I went to the University of Minnesota as a post doc and worked for a clinician – not a PhD – so I wasn't told what experiments to do. I published. I had a few patents but became frustrated and realized we knew nothing about Type 1 diabetes (an autoimmune disease).

In 1992, I was hired at the University of Calgary. They said: "To come here you have to have funding from the Alberta Heritage Foundation for Medical Research. Oh, for sure, you'll get it." We drove across the country. I called my contact from a pay phone at Market Mall and said, "I'm here. I can start tomorrow." He said, "Sorry Pere, they [the AHFMR] turned you down." My wife was crying, my baby was crying. It was the worst day of my life.

The U of C gave me salary support for two years but said that after two years if I didn't get the grant, I'd be gone. I had no lab. I had no money to buy equipment. Here I was alone again. So I went to my department and [asked for] $10,000.

I developed a mouse with a simplified genetic immune system to study diabetes. That mouse was the best thing I ever did. All the good things in my career were linked to that mouse. I got a Canadian Diabetes Association scholarship that paid my salary.

In 2000, we published in Nature, the best thing you can do as a researcher. But it wasn't a game-changing discovery. It didn't cure anything. Then a radiologist colleague read my paper and wanted to use nanoparticles to visualize diabetes. We started seeing really strange things that made no sense whatsoever. The nanoparticles were having a therapeutic effect. I had potentially an important discovery but very little data.

I get a physical feeling when I'm on the right track … it's like my back brain is overtaking my front brain.

I went to the university and said: "I want to file a patent and build a company around this"… because if you license tech to a company they won't have the stamina or the patience to develop it further. Parvus was started in 2004 and incorporated in 2009.

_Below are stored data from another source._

(** An address that answers within [share] is reached, whatever the others
    do, as long as what is left of the time is enough for [share] each. *)
Lemma try_each_reaches (T n : Z) (d : Z) (good : str) addrs last w :
  0 < n -> 1000000 <= T / n -> d <= INSTANT_MAX ->
  T * Z.of_nat (length addrs) <= (d - now w) * n ->
  (forall d' w, now w + T / n <= d' -> exists s w', connect good (Some d') w = Some (Ok s, w')) ->
  good ∈ addrs -> exists s w', try_each connect (Some d) addrs last w = Some (Ok s, w').
Proof using connect_returns connect_punctual.
  intros Hn Hms Hmax. revert last w. induction addrs as [|a addrs IH]; intros last w Hleft Hgood Hin; [set_solver|].
  set (m := Z.of_nat (length (a :: addrs))) in *. assert (0 < m) as Hm by (unfold m; simpl; lia).
  assert (0 <= T) as HT by (pose proof (Z.mul_div_le T n Hn); nia).
  assert (m * (T / n) <= d - now w) as Hshare.
  { pose proof (Z.mul_div_le T n Hn). apply Z.mul_le_mono_pos_r with n; [done|]. nia. }
  assert (0 < d - now w) as Hpos by (assert (0 < m * (T / n)) by (apply Z.mul_pos_pos; lia); lia).
  assert ((d - now w) / m <= d - now w) as Hle by (apply Z.div_le_upper_bound; nia).
  assert (T / n <= (d - now w) / m) as Hdiv by (apply Z.div_le_lower_bound; lia).
  assert (m * ((d - now w) / m) <= d - now w) as Hmul by (apply Z.mul_div_le; lia).
  cbn. unfold mbind, io_bind, get. unfold attempt_deadline, saturating_sub.
  change (Z.of_nat (S (length addrs))) with m.
  rewrite (Z.max_r 0) by lia. destruct (Z.eqb_spec (d - now w) 0) as [|_]; [lia|]. rewrite Z.max_l by lia.
  unfold instant_checked_add. destruct (Z.leb_spec (now w + (d - now w) / m) INSTANT_MAX) as [_|]; [|lia].
  destruct (connect_returns a (Some (now w + (d - now w) / m)) w) as ([s|e] & w1 & Ec); rewrite Ec; [eexists _, _; reflexivity|].
  apply IH; [|done|].
  - pose proof (connect_punctual _ _ _ _ _ Ec) as Hp. assert (Z.of_nat (length addrs) = m - 1) as -> by (unfold m; simpl; lia).
    assert (d - now w - (d - now w) / m <= d - now w1) as Hl by lia.
    apply Z.mul_le_mono_pos_l with m; [done|].
    transitivity ((d - now w - (d - now w) / m) * m * n); [|nia]. nia.
  - apply elem_of_cons in Hin as [->|Hin]; [|done]. destruct (Hgood (now w + (d - now w) / m) w) as (s & w' & Es); [lia|]. congruence.
Qed.
End Shares.

(** *** Accepting *)

Lemma accept_retrying_err `{!SchedLaws W} fuel inner l w e w' :
  accept_retrying fuel inner l w = Some (Err e, w') ->
  (e = listener_closed /\ conn_closed l w' = true) \/ e = cancelled \/
  (exists s w1, sys (CSetNonblocking s) w1 = (Err e, w')) \/
  (kind e <> ConnectionAborted /\ kind e <> InterruptedKind /\ kind e <> WouldBlock /\ out_of_fds e = false).
Proof.
  revert w. induction fuel as [|fuel IH]; intros w; [done|]. cbn.
  unfold mbind, io_bind, get. destruct (conn_closed l w) eqn:Ec; [intros [= <- <-]; auto|].
  destruct (@retry W _ (conn_at l) Z inner false None (sys (CAccept l)) w) as [[[s|e1] w1]|] eqn:Er; [| |done].
  - unfold try_bind, call, act, mbind, io_bind. destruct (sys (CSetNonblocking s) w1) as [[[]|e2] w2] eqn:Es; [done|].
    intros [= <- <-]. eauto 6.
  - unfold closed_settled, act. destruct (conn_closed l (settle l w1)) eqn:Ec1; [intros [= <- <-]; auto|].
    apply retry_error in Er as (Hwb & Hi & _).
    destruct (is_kind ConnectionAborted e1) eqn:Ea; [apply IH|]. destruct (is_kind InterruptedKind e1) eqn:Eint; [apply IH|]. cbn.
    destruct (out_of_fds e1) eqn:Eo.
    + destruct (sleep inner 50000000 _) as [[[] w2]|] eqn:Es; [apply IH|intros [= <- <-]; auto|done].
    + intros [= <- <-]. right. right. right. unfold is_kind in Ea. apply bool_decide_eq_false in Ea. auto.
Qed.
(* ===== verification/RocList.v ===== *)
(** * Reading into a list Roc already has ([src/net.rs], [fill_list])

    Roc lists share allocations: a list is a view of an allocation, and the
    allocation counts the lists that refer to it.  Reading into a list reuses
    its allocation when nobody else can see it.  The store of allocations is
    explicit here, since what matters is what other lists see. *)
From S2P Require Import Prelude.

Module RocList.

(** An allocation: its bytes, as many as its capacity, and its reference
    count ([None] for static data, which is never counted or freed). *)
Record Alloc := mkAlloc { bytes : list Z; refs : option nat }.

(** [RocListWith]: where its elements are, and whether it is a slice of
    another list. *)
Record List := mkList { alloc : option nat; off : nat; len : nat; seamless : bool }.

Definition empty : List := mkList None 0 0 false.

Abbreviation store := (gmap nat Alloc).

Definition as_slice (h : store) (l : List) : list Z :=
  match alloc l with
  | Some p => match h !! p with Some a => take (len l) (drop (off l) (bytes a)) | None => [] end
  | None => []
  end.

(** [capacity_or_alloc_ptr >> 1], of a whole list. *)
Definition capacity (h : store) (l : List) : nat :=
  match alloc l with Some p => match h !! p with Some a => length (bytes a) | None => 0 end | None => 0 end.

Definition has_one_ref (h : store) (l : List) : bool :=
  match alloc l with Some p => match h !! p with Some a => bool_decide (refs a = Some 1) | None => false end | None => false end.

(** [decref]: the last reference frees the allocation. *)
Definition decref (h : store) (l : List) : store :=
  match alloc l with
  | Some p =>
      match h !! p with
      | Some (mkAlloc b (Some n)) => if n =? 1 then delete p h else <[p := mkAlloc b (Some (n - 1))]> h
      | _ => h
      end
  | None => h
  end.

(** [copy_nonoverlapping] of [new] at [at_] of an allocation's bytes. *)
Definition copy_at (at_ : nat) (new old : list Z) : list Z := take at_ old ++ new ++ drop (at_ + length new) old.

(** [fill_list]: [fresh] is where the allocator puts a new allocation, whose
    bytes are whatever was there ([junk], for each capacity). *)
Definition fill_list (h : store) (l : List) (keep : bool) (new : list Z) (max fresh : nat) (junk : nat -> list Z) : store * List :=
  let kept := if keep then len l else 0 in
  let needed := kept + length new in
  if negb (seamless l) && has_one_ref h l && (needed <=? capacity h l) then
    match alloc l with
    | Some p =>
        match h !! p with
        | Some a => (<[p := mkAlloc (copy_at kept new (bytes a)) (refs a)]> h, mkList (Some p) (off l) needed (seamless l))
        | None => (h, l)
        end
    | None => (h, l)
    end
  else
    let capacity := if keep then Nat.max (Nat.max needed (kept * 2)) (kept + max) else Nat.max needed max in
    if capacity =? 0 then (decref h l, empty)
    else
      let b := copy_at kept new (copy_at 0 (take kept (as_slice h l)) (junk capacity)) in
      (decref (<[fresh := mkAlloc b (Some 1)]> h) l, mkList (Some fresh) 0 needed false).

(** A list in the store: its allocation is there, and it is within it. *)
Definition live (h : store) (l : List) : Prop :=
  match alloc l with
  | Some p => exists a, h !! p = Some a /\ off l + len l <= length (bytes a) /\ (seamless l = false -> off l = 0) /\ refs a <> Some 0
  | None => len l = 0
  end.

(** Other lists that refer to an allocation are counted, beside this one. *)
Definition counted (h : store) (l : List) (others : list List) : Prop :=
  forall p a n, alloc l = Some p -> h !! p = Some a -> refs a = Some n ->
    length (filter (fun o => alloc o = Some p) others) < n.

Lemma copy_at_slice at_ new old : at_ + length new <= length old -> take (at_ + length new) (copy_at at_ new old) = take at_ old ++ new.
Proof.
  intros H. unfold copy_at. rewrite app_assoc, take_app_length'; [done|]. rewrite length_app, length_take. lia.
Qed.

Lemma length_copy_at at_ new old : at_ + length new <= length old -> length (copy_at at_ new old) = length old.
Proof. intros H. unfold copy_at. rewrite !length_app, length_take, length_drop. lia. Qed.

Lemma has_one_ref_spec h l : has_one_ref h l = true -> exists p a, alloc l = Some p /\ h !! p = Some a /\ refs a = Some 1.
Proof.
  unfold has_one_ref. destruct (alloc l) as [p|]; [|done]. destruct (h !! p) as [a|] eqn:E; [|done].
  intros ?%bool_decide_eq_true. eauto.
Qed.

(** Dropping a reference changes nothing for the others. *)
Lemma decref_others h l o others :
  counted h l others -> o ∈ others -> as_slice (decref h l) o = as_slice h o.
Proof.
  intros Hc Ho. unfold decref. destruct (alloc l) as [p|] eqn:El; [|done].
  destruct (h !! p) as [[b [n|]]|] eqn:Ep; [|done..].
  unfold as_slice. destruct (alloc o) as [q|] eqn:Eq; [|done]. destruct (decide (q = p)) as [->|Hne].
  - specialize (Hc p _ n El Ep eq_refl).
    assert (0 < length (filter (fun o => alloc o = Some p) others)) as Hpos.
    { destruct (filter _ others) as [|x xs] eqn:Ef; [|simpl; lia]. exfalso.
      assert (o ∈ filter (fun o => alloc o = Some p) others) as Hin by (apply list_elem_of_filter; auto).
      rewrite Ef in Hin. by apply elem_of_nil in Hin. }
    destruct (Nat.eqb_spec n 1); [lia|]. by rewrite lookup_insert_eq, Ep.
  - destruct (n =? 1); [by rewrite lookup_delete_ne|by rewrite lookup_insert_ne].
Qed.

Section Fill.
Variables (h : store) (l : List) (keep : bool) (new : list Z) (max fresh : nat) (junk : nat -> list Z) (others : list List).
Hypothesis Hlive : live h l.
Hypothesis Hcount : counted h l others.
Hypothesis Hothers : forall o, o ∈ others -> live h o.
Hypothesis Hfresh : h !! fresh = None.
Hypothesis Hjunk : forall c, length (junk c) = c.

Abbreviation kept := (if keep then len l else 0).
Abbreviation kept_bytes := (if keep then as_slice h l else []).

(** In place: this is the only list over the allocation. *)
Lemma fill_in_place p a :
  alloc l = Some p -> h !! p = Some a -> refs a = Some 1 -> seamless l = false -> kept + length new <= length (bytes a) ->
  let h' := <[p := mkAlloc (copy_at kept new (bytes a)) (refs a)]> h in
  let l' := mkList (Some p) (off l) (kept + length new) (seamless l) in
  as_slice h' l' = kept_bytes ++ new /\ (forall o, o ∈ others -> as_slice h' o = as_slice h o) /\ len l' <= capacity h' l'.
Proof using Hlive Hcount.
  intros El Ep Er Es Hroom. unfold live in Hlive. rewrite El in Hlive. destruct Hlive as (a' & Ep' & Hin & Hoff & _).
  rewrite Ep in Ep'. injection Ep' as <-. rewrite (Hoff Es) in *. simpl. split_and!.
  - unfold as_slice at 1. simpl. rewrite lookup_insert_eq. simpl. rewrite drop_0, copy_at_slice by done. f_equal.
    unfold as_slice. rewrite El, Ep, (Hoff Es), drop_0. destruct keep; [done|by rewrite take_0].
  - intros o Ho. unfold as_slice. destruct (alloc o) as [q|] eqn:Eq; [|done]. destruct (decide (q = p)) as [->|Hne].
    + exfalso. specialize (Hcount p a 1 El Ep Er).
      assert (o ∈ filter (fun o => alloc o = Some p) others) as Hin2 by (apply list_elem_of_filter; auto).
      destruct (filter _ others); [by apply elem_of_nil in Hin2|simpl in Hcount; lia].
    + by rewrite lookup_insert_ne.
  - unfold capacity. simpl. rewrite lookup_insert_eq. simpl. by rewrite length_copy_at.
Qed.

Lemma kept_length : length (take kept (as_slice h l)) = kept /\ take kept (as_slice h l) = kept_bytes.
Proof using Hlive.
  unfold live in Hlive. unfold as_slice. destruct (alloc l) as [p|].
  - destruct Hlive as (a & -> & Hin & _). destruct keep; [|by rewrite take_0]. rewrite take_take, Nat.min_id.
    split; [|done]. rewrite length_take, length_drop. lia.
  - destruct keep; [rewrite Hlive|]; done.
Qed.

(** In a new allocation; [l]'s reference is given up. *)
Lemma fill_fresh c :
  kept + length new <= c ->
  let b := copy_at kept new (copy_at 0 (take kept (as_slice h l)) (junk c)) in
  let h' := decref (<[fresh := mkAlloc b (Some 1)]> h) l in
  let l' := mkList (Some fresh) 0 (kept + length new) false in
  as_slice h' l' = kept_bytes ++ new /\ (forall o, o ∈ others -> as_slice h' o = as_slice h o) /\ len l' <= capacity h' l'.
Proof using Hlive Hcount Hothers Hfresh Hjunk.
  intros Hc b h' l'. destruct kept_length as [Hkl Hkb].
  assert (length (copy_at 0 (take kept (as_slice h l)) (junk c)) = c) as Hl0
    by (rewrite length_copy_at; rewrite Hjunk; lia).
  assert (length b = c) as Hlb by (unfold b; rewrite length_copy_at; lia).
  assert (alloc l <> Some fresh) as Hne.
  { intros E. unfold live in Hlive. rewrite E in Hlive. destruct Hlive as (a & Ha & _). congruence. }
  assert (h' !! fresh = Some (mkAlloc b (Some 1))) as Hf.
  { unfold h', decref. destruct (alloc l) as [p|] eqn:El; [|by rewrite lookup_insert_eq].
    assert (p <> fresh) by congruence. destruct (_ !! p) as [[? [n|]]|]; rewrite ?lookup_insert_eq; try done.
    destruct (n =? 1); [rewrite lookup_delete_ne|rewrite lookup_insert_ne]; rewrite ?lookup_insert_eq; done. }
  split_and!.
  - unfold as_slice at 1. simpl. rewrite Hf. simpl. rewrite drop_0. unfold b. rewrite copy_at_slice by lia. f_equal.
    unfold copy_at at 1. simpl. rewrite take_app_length' by lia. by rewrite Hkb.
  - intros o Ho. unfold h'. rewrite (decref_others _ _ _ others); [|..|done].
    + unfold as_slice. destruct (alloc o) as [q|] eqn:Eq; [|done]. rewrite lookup_insert_ne; [done|].
      intros <-. specialize (Hothers o Ho). unfold live in Hothers. rewrite Eq in Hothers. destruct Hothers as (a & Ha & _). congruence.
    + intros p a n El Ep. rewrite lookup_insert_ne in Ep by congruence. by apply Hcount.
  - unfold capacity. simpl. rewrite Hf. simpl. lia.
Qed.

(** Reading into a list is safe and right: the result holds what was kept
    of the list followed by what was read; whoever else holds a list over the
    same allocation, or any other, sees no change; and every write is within
    its allocation. *)
Theorem fill_list_safe h' l' :
  fill_list h l keep new max fresh junk = (h', l') ->
  as_slice h' l' = kept_bytes ++ new /\ (forall o, o ∈ others -> as_slice h' o = as_slice h o) /\ len l' <= capacity h' l'.
Proof using Hlive Hcount Hothers Hfresh Hjunk.
  unfold fill_list. destruct (negb (seamless l) && has_one_ref h l && (kept + length new <=? capacity h l)) eqn:E.
  - apply andb_true_iff in E as [[Es%negb_true_iff Er]%andb_true_iff Hroom%Nat.leb_le].
    apply has_one_ref_spec in Er as (p & a & El & Ep & Er). unfold capacity in Hroom. rewrite El, Ep in *.
    intros [= <- <-]. by apply fill_in_place.
  - set (c := if keep then _ else _). destruct (Nat.eqb_spec c 0) as [Hc0|Hc0].
    + intros [= <- <-]. assert (kept = 0 /\ new = []) as [Hk ->].
      { unfold c in Hc0. destruct new; destruct keep; simpl in *; split; try done; lia. }
      destruct kept_length as [_ <-]. rewrite Hk. rewrite take_0. split_and!; [done| |simpl; lia].
      intros o Ho. by apply (decref_others _ _ _ others).
    + intros [= <- <-]. apply fill_fresh. unfold c. destruct keep; lia.
Qed.

End Fill.

(** Two lists over one allocation: reading into one leaves the other. *)
Lemma fill_list_safe_witness :
  let h : store := {[ 0 := mkAlloc [1;2;3;4]%Z (Some 2) ]} in
  let l := mkList (Some 0) 0 4 false in
  let o := mkList (Some 0) 1 2 true in
  let '(h', l') := fill_list h l false [9;9]%Z 8 1 (fun c => repeat 0%Z c) in
  as_slice h' l' = [9;9]%Z /\ as_slice h' o = [2;3]%Z.
Proof.
  intros h l o.
  destruct (fill_list h l false [9;9]%Z 8 1 (fun c => repeat 0%Z c)) as [h' l'] eqn:E.
  destruct (fill_list_safe h l false [9;9]%Z 8 1 (fun c => repeat 0%Z c) [o]) with h' l' as (H1 & H2 & _).
  - exists (mkAlloc [1;2;3;4]%Z (Some 2)). repeat split; simpl; auto.
  - intros p a n [= <-] [= <-] [= <-]. simpl. auto.
  - intros x ->%list_elem_of_singleton. exists (mkAlloc [1;2;3;4]%Z (Some 2)). repeat split; simpl; auto; discriminate.
  - reflexivity.
  - intros c. apply repeat_length.
  - exact E.
  - split; [exact H1|]. rewrite (H2 o); [reflexivity|]. apply list_elem_of_singleton. reflexivity.
Defined.

End RocList.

[The journal] Immunity agreed to publish the research but I had to answer questions within 24 hours including: Explain why no one discovered this before? I said: "A discovery is called a discovery because no one has seen it before. Otherwise why would I send this paper to you?"

We secured a partnership with Novartis, which was a big break for us. They will do the clinical trials (for type 1 Diabetes). Our discovery stands to change medicine altogether in a radical way, and displace current drugs.

There is a possibility we may fail because that's part of the game. By then, this will mean we learned something more about the immune system.

I get many, many, many e-mails from people from all over the world. I can't write to them because I would spend all my day writing. But I am sympathetic. Autoimmune diseases are chronic and the treatments are tough. I've lived it.

My own health is stable. I have had Graves' Disease and had my thyroid irradiated. I've had arthritis that went away after a year.

Looking back, the things that make me a good scientist are the failures, not the successes. There were days when I thought: Maybe they're right, maybe I'm a loser, not working on a fashionable theme.

I enjoy describing the setbacks. Being successful was not my goal. I was curious, like a kid, nothing more than that.

As told to Janice Paskey. This interview has been edited and condensed.